* [TASK REQUIREMENTS]
What lines of the data below hold "ready"? Show them.

(Collection entries)
_ _ _ _ _ _ _

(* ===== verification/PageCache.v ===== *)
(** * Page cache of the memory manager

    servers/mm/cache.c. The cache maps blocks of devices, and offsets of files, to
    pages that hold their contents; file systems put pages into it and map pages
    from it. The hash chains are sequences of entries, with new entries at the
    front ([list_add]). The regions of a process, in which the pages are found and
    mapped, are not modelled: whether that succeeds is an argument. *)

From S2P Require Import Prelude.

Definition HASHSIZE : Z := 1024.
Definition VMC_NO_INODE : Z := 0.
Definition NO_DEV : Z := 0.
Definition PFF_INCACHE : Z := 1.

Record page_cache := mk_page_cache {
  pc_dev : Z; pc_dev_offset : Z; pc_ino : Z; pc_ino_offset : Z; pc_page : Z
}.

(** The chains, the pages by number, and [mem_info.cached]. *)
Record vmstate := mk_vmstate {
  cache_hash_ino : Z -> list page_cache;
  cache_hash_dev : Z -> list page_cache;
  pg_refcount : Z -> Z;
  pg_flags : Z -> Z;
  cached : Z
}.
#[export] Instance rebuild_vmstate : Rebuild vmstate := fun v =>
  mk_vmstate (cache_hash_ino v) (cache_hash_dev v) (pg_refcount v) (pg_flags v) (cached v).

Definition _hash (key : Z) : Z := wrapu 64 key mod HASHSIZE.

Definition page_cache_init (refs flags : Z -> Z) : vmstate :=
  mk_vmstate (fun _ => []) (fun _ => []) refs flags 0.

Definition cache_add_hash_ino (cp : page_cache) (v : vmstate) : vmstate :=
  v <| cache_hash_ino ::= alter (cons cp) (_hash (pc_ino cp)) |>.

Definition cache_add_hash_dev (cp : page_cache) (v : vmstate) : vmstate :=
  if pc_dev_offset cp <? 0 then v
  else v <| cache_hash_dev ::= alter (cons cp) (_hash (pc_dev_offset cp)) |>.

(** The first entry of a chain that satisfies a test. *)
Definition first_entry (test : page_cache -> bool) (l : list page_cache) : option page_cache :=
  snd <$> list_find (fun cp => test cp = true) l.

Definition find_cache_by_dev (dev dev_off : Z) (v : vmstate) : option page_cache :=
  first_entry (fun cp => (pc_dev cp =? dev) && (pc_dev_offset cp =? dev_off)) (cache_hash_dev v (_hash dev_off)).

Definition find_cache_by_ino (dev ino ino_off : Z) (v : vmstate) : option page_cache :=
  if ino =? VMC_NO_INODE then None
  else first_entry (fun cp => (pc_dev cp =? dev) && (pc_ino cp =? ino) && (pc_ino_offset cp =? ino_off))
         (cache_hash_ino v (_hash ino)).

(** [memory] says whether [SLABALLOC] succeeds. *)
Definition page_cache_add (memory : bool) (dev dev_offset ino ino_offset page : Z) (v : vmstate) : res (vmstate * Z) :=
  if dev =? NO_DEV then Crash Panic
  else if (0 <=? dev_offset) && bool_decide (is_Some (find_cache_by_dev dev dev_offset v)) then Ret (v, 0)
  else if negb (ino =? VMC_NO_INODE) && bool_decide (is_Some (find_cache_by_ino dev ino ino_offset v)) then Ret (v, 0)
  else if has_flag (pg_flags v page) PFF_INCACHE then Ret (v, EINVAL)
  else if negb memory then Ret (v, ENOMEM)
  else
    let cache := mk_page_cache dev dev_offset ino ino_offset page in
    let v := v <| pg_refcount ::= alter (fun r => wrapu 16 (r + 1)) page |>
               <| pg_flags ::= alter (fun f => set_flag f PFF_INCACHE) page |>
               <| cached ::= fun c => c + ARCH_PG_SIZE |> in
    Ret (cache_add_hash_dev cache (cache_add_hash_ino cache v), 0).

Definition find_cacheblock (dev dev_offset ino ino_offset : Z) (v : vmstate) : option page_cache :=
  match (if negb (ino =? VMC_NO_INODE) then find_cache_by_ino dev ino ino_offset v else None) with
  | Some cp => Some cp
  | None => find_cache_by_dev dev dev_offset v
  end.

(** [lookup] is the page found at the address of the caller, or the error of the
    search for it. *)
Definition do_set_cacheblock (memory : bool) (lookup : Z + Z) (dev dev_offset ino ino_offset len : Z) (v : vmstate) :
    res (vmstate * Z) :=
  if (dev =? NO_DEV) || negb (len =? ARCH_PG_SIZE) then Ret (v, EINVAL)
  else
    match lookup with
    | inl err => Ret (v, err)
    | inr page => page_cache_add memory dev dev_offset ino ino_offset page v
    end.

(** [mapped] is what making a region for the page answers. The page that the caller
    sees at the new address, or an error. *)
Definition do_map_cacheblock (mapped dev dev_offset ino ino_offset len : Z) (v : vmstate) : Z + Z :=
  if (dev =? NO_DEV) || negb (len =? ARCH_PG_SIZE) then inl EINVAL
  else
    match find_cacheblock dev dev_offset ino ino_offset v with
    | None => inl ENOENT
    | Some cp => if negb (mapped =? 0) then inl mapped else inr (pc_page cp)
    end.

_ _ _ _ _ _ _

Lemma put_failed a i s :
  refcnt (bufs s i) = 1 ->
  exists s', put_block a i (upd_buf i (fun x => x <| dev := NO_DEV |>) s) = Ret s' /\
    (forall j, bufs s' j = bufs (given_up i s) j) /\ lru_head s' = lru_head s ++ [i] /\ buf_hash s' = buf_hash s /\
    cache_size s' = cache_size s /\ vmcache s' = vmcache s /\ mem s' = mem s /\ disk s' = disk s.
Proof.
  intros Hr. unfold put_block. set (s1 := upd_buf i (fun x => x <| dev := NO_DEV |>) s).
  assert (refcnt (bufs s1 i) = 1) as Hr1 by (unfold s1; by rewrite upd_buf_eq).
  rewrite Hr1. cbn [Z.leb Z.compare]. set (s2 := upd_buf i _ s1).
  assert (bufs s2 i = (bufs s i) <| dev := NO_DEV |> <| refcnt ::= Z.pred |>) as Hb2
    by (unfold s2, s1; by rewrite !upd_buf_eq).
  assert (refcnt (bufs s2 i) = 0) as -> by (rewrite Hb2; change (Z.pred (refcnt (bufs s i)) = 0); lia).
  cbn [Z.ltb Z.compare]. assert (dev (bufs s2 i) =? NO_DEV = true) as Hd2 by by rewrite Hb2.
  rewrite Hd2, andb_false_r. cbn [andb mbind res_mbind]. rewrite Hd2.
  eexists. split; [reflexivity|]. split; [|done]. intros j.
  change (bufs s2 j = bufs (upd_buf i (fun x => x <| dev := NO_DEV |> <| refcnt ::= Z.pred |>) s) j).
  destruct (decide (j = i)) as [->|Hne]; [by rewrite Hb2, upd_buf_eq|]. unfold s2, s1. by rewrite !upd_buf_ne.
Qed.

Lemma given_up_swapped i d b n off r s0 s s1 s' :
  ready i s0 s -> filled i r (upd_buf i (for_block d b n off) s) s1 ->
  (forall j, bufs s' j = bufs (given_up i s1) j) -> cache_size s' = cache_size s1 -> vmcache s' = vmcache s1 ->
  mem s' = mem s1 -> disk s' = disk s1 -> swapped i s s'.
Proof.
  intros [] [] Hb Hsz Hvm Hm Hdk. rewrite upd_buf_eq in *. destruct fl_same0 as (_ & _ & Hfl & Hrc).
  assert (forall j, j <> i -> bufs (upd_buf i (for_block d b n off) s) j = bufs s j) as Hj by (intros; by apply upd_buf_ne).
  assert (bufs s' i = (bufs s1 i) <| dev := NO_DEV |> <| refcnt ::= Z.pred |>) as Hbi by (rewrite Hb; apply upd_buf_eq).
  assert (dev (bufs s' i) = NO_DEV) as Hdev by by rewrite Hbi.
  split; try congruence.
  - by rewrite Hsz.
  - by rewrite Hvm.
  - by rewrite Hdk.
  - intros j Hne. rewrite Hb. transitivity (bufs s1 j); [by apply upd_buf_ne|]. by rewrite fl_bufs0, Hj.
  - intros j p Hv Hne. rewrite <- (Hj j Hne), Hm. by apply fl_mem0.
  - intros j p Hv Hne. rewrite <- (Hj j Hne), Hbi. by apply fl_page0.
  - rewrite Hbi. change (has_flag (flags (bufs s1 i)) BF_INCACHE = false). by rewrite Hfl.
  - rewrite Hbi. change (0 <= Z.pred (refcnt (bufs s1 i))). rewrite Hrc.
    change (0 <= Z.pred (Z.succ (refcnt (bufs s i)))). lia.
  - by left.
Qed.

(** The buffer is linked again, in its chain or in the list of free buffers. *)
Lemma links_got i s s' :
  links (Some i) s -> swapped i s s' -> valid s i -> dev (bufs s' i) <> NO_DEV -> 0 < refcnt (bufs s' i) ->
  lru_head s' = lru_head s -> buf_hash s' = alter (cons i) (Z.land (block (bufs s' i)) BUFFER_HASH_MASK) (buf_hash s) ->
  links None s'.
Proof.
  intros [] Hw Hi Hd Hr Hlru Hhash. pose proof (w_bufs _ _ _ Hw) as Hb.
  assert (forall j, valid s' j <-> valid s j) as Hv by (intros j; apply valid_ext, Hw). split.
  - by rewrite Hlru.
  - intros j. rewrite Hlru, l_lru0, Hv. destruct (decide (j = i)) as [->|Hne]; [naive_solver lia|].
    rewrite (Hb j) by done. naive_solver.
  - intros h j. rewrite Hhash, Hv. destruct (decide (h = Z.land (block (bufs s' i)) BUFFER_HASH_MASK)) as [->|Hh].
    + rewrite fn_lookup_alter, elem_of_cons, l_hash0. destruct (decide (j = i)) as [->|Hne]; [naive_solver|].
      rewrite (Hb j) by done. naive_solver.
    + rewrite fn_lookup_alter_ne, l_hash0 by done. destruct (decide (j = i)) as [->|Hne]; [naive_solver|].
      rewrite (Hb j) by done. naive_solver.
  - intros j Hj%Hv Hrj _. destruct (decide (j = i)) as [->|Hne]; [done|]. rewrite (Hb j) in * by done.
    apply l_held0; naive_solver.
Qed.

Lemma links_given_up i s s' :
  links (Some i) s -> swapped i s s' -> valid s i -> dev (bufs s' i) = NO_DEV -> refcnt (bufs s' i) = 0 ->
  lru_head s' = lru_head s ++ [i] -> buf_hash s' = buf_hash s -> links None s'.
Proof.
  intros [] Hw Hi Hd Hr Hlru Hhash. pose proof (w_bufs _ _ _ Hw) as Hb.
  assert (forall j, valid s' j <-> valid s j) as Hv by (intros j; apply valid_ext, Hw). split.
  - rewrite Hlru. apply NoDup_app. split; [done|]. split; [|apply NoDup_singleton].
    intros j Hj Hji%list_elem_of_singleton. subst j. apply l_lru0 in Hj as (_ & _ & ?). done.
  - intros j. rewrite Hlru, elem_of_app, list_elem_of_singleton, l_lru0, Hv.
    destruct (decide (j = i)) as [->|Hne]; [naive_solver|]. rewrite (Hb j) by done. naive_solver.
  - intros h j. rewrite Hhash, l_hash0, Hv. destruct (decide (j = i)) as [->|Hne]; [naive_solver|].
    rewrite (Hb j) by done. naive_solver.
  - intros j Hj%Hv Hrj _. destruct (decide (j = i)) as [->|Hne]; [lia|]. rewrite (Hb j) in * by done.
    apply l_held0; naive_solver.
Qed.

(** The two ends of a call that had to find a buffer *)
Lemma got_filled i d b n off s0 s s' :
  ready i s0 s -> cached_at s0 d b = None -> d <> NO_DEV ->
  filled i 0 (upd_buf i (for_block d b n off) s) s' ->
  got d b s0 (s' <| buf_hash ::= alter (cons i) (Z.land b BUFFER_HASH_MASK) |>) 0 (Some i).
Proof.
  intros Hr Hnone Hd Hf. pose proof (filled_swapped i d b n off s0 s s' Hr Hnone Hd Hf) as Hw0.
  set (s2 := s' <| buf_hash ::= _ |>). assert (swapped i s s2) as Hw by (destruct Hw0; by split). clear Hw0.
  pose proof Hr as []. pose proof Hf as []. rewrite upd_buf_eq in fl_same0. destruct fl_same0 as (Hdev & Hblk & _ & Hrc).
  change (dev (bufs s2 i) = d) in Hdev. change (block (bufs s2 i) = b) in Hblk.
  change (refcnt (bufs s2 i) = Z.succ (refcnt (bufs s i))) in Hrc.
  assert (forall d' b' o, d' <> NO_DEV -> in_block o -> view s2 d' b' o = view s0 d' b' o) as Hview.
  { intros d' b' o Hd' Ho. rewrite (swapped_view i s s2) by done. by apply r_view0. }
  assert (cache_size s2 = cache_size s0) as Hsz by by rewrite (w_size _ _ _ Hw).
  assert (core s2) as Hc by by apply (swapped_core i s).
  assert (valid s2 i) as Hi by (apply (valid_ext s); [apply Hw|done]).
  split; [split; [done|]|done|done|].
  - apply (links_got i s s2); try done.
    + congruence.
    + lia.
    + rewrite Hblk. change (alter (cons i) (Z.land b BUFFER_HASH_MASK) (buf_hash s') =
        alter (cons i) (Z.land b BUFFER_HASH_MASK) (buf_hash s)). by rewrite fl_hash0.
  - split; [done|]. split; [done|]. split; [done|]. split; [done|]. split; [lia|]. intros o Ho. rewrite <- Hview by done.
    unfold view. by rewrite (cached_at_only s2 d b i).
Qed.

_ _ _ _ _ _ _

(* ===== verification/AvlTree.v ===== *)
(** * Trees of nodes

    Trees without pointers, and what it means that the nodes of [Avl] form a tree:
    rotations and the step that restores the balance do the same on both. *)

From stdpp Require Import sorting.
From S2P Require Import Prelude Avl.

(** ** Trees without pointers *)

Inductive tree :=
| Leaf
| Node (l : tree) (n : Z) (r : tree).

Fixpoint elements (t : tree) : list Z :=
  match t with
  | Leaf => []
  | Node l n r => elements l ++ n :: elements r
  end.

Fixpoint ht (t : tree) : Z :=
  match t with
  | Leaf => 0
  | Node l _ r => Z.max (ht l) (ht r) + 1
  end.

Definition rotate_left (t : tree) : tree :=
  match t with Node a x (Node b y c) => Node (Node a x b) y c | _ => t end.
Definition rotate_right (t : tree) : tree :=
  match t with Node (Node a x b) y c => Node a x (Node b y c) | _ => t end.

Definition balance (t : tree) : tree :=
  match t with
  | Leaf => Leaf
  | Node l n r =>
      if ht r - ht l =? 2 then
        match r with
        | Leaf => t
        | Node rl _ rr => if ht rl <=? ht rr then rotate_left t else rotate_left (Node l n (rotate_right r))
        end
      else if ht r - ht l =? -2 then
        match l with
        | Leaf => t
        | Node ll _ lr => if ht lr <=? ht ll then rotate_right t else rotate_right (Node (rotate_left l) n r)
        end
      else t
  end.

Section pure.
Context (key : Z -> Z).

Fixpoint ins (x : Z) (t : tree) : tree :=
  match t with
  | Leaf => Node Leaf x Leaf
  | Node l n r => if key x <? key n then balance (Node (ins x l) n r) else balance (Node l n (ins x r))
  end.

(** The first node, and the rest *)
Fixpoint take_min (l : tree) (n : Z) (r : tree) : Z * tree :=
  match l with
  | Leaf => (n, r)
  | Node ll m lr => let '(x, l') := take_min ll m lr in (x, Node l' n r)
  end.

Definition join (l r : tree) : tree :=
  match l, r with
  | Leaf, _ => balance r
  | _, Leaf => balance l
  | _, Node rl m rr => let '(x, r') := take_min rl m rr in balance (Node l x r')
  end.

_ _ _ _ _ _ _

* [WRITTEN ANSWER]
  ready i s0 s -> filled i r (upd_buf i (for_block d b n off) s) s1 ->
  ready i s0 s -> cached_at s0 d b = None -> d <> NO_DEV ->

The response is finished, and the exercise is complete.